◆ Try it
Only one stretch of the listing below is wanted. Begin at the line that has "(** * ms_deisotope: the", stop after the line that has "the text of a scan identifier, whose", and repeat every line in between exactly.

►

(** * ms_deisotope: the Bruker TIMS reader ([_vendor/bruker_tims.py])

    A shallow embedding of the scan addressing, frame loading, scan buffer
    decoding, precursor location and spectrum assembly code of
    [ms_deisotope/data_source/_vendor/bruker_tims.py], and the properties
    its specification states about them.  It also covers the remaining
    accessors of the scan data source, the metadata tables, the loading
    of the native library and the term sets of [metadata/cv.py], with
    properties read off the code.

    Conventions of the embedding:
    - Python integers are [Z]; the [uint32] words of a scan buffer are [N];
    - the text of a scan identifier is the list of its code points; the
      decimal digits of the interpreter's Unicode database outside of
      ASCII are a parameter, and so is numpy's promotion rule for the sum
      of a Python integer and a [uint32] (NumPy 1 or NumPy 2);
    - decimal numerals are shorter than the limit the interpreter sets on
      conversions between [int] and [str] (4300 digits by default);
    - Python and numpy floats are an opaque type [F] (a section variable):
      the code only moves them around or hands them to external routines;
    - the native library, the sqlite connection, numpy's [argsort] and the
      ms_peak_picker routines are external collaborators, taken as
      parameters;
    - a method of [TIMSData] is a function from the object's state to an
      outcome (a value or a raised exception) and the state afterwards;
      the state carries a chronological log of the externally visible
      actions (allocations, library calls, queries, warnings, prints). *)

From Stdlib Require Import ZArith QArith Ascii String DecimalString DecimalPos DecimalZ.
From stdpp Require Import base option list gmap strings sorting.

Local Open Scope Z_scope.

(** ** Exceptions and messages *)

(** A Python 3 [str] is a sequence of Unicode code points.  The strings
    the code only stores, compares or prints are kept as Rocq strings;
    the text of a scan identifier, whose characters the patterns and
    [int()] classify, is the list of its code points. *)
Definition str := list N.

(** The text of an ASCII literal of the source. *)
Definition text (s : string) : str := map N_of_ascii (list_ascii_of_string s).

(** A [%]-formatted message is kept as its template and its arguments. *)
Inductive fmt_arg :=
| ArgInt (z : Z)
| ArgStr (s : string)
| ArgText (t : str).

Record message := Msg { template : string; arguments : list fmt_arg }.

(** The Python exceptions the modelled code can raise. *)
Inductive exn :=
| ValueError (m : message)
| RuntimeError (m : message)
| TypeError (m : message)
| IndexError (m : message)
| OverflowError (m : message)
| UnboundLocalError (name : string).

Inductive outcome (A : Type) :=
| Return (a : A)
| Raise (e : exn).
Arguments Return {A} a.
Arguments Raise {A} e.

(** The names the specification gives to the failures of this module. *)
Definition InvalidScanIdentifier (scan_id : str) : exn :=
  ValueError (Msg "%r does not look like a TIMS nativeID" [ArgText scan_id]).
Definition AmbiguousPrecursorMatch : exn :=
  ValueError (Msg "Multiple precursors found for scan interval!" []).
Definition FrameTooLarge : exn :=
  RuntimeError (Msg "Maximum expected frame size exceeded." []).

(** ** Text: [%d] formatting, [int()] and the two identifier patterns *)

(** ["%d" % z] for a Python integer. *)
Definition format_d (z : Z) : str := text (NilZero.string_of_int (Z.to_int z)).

◄
►

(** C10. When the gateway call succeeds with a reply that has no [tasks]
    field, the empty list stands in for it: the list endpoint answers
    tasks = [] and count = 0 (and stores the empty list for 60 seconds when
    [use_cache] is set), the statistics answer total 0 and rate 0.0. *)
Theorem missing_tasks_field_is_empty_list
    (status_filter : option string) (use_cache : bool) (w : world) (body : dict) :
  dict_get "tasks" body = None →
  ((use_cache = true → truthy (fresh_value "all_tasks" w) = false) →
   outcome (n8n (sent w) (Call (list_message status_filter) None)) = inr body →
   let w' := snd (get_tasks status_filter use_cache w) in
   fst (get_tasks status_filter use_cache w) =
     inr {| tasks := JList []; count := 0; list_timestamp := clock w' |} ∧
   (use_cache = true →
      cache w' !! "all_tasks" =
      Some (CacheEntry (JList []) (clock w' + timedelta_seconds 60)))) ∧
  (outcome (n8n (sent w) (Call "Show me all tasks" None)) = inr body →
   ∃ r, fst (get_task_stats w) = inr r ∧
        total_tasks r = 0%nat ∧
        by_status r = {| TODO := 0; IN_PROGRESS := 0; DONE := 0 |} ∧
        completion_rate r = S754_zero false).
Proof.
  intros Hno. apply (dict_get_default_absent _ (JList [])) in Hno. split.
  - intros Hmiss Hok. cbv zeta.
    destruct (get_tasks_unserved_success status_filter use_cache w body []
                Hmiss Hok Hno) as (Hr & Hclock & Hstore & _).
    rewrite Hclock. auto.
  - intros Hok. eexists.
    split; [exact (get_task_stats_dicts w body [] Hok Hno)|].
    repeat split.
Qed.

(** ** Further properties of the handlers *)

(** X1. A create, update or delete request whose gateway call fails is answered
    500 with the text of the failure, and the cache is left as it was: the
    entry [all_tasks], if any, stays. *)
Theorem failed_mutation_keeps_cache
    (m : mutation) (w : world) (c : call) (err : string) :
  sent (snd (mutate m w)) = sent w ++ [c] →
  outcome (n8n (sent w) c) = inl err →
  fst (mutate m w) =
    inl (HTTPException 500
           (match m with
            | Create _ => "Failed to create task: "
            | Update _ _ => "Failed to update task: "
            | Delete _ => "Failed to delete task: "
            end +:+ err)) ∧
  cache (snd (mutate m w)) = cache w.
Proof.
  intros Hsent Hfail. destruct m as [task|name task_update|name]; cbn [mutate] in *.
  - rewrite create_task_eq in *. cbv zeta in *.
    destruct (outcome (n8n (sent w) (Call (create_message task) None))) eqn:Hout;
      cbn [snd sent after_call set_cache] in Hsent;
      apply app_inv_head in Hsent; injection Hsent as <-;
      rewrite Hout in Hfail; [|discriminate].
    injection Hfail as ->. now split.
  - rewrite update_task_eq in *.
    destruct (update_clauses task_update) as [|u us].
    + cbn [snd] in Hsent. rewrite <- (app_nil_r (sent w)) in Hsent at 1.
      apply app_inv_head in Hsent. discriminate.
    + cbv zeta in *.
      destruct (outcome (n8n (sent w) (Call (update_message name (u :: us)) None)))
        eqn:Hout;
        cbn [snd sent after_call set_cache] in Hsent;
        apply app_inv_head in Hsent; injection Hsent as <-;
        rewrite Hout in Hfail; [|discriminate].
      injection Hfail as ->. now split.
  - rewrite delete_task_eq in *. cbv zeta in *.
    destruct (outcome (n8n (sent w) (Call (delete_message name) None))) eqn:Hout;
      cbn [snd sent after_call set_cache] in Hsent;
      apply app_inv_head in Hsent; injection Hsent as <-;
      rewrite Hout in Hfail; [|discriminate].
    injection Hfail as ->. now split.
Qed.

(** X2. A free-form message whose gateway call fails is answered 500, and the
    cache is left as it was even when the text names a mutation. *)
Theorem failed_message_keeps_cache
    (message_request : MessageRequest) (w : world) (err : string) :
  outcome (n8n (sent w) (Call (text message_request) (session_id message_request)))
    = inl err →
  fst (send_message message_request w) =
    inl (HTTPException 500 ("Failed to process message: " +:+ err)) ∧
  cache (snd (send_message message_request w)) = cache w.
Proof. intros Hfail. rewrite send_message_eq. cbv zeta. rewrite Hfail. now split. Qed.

◄
►

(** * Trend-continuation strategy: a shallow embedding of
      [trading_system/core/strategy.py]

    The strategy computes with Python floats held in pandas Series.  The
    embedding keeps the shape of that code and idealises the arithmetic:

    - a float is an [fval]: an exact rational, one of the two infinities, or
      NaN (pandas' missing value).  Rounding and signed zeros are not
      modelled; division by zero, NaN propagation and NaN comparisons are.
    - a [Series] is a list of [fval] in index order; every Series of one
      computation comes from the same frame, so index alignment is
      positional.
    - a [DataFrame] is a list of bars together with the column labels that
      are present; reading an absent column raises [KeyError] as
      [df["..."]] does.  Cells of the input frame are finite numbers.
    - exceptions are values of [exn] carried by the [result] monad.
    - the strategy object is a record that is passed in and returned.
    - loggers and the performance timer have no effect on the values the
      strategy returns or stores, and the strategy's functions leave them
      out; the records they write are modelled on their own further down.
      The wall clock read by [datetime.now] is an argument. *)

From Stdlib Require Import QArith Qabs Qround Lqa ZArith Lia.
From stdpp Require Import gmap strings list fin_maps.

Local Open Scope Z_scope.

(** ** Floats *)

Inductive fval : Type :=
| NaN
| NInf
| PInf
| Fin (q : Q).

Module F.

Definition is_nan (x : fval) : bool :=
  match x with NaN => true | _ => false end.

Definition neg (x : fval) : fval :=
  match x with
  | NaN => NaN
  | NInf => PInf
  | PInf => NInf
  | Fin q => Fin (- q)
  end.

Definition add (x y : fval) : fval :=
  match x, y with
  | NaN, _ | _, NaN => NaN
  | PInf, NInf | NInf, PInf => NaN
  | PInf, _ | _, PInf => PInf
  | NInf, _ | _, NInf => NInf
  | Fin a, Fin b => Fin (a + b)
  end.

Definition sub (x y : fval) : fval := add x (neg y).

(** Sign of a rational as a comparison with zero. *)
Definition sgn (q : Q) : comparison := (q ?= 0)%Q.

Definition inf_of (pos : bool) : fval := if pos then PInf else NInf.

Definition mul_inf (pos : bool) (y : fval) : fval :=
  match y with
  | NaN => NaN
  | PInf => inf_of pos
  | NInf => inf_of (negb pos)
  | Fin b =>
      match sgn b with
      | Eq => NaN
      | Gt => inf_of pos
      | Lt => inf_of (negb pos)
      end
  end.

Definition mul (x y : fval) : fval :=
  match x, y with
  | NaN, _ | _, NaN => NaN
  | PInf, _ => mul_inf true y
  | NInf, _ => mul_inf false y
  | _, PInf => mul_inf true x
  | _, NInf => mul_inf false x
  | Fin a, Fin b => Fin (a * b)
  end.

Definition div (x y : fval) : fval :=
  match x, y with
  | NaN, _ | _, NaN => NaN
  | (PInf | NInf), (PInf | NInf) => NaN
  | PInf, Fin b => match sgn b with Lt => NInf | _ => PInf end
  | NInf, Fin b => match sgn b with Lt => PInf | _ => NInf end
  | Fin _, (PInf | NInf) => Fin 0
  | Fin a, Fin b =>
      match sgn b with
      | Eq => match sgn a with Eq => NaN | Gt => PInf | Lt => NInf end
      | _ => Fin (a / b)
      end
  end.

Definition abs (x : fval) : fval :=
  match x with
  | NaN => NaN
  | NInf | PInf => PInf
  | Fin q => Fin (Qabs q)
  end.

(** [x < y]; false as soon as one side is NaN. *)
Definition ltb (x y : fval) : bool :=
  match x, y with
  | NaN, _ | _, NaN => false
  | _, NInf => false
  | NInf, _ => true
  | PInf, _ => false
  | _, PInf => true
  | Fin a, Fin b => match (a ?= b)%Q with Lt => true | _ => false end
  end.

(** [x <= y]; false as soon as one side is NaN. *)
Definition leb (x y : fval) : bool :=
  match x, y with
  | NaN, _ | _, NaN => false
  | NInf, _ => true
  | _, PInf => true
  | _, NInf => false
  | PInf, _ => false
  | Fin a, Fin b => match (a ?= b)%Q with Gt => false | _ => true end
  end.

◄

◆ Solution for this exercise
(** * ms_deisotope: the Bruker TIMS reader ([_vendor/bruker_tims.py])

    A shallow embedding of the scan addressing, frame loading, scan buffer
    decoding, precursor location and spectrum assembly code of
    [ms_deisotope/data_source/_vendor/bruker_tims.py], and the properties
    its specification states about them.  It also covers the remaining
    accessors of the scan data source, the metadata tables, the loading
    of the native library and the term sets of [metadata/cv.py], with
    properties read off the code.

    Conventions of the embedding:
    - Python integers are [Z]; the [uint32] words of a scan buffer are [N];
    - the text of a scan identifier is the list of its code points; the
      decimal digits of the interpreter's Unicode database outside of
      ASCII are a parameter, and so is numpy's promotion rule for the sum
      of a Python integer and a [uint32] (NumPy 1 or NumPy 2);
    - decimal numerals are shorter than the limit the interpreter sets on
      conversions between [int] and [str] (4300 digits by default);
    - Python and numpy floats are an opaque type [F] (a section variable):
      the code only moves them around or hands them to external routines;
    - the native library, the sqlite connection, numpy's [argsort] and the
      ms_peak_picker routines are external collaborators, taken as
      parameters;
    - a method of [TIMSData] is a function from the object's state to an
      outcome (a value or a raised exception) and the state afterwards;
      the state carries a chronological log of the externally visible
      actions (allocations, library calls, queries, warnings, prints). *)

From Stdlib Require Import ZArith QArith Ascii String DecimalString DecimalPos DecimalZ.
From stdpp Require Import base option list gmap strings sorting.

Local Open Scope Z_scope.

(** ** Exceptions and messages *)

(** A Python 3 [str] is a sequence of Unicode code points.  The strings
    the code only stores, compares or prints are kept as Rocq strings;
    the text of a scan identifier, whose characters the patterns and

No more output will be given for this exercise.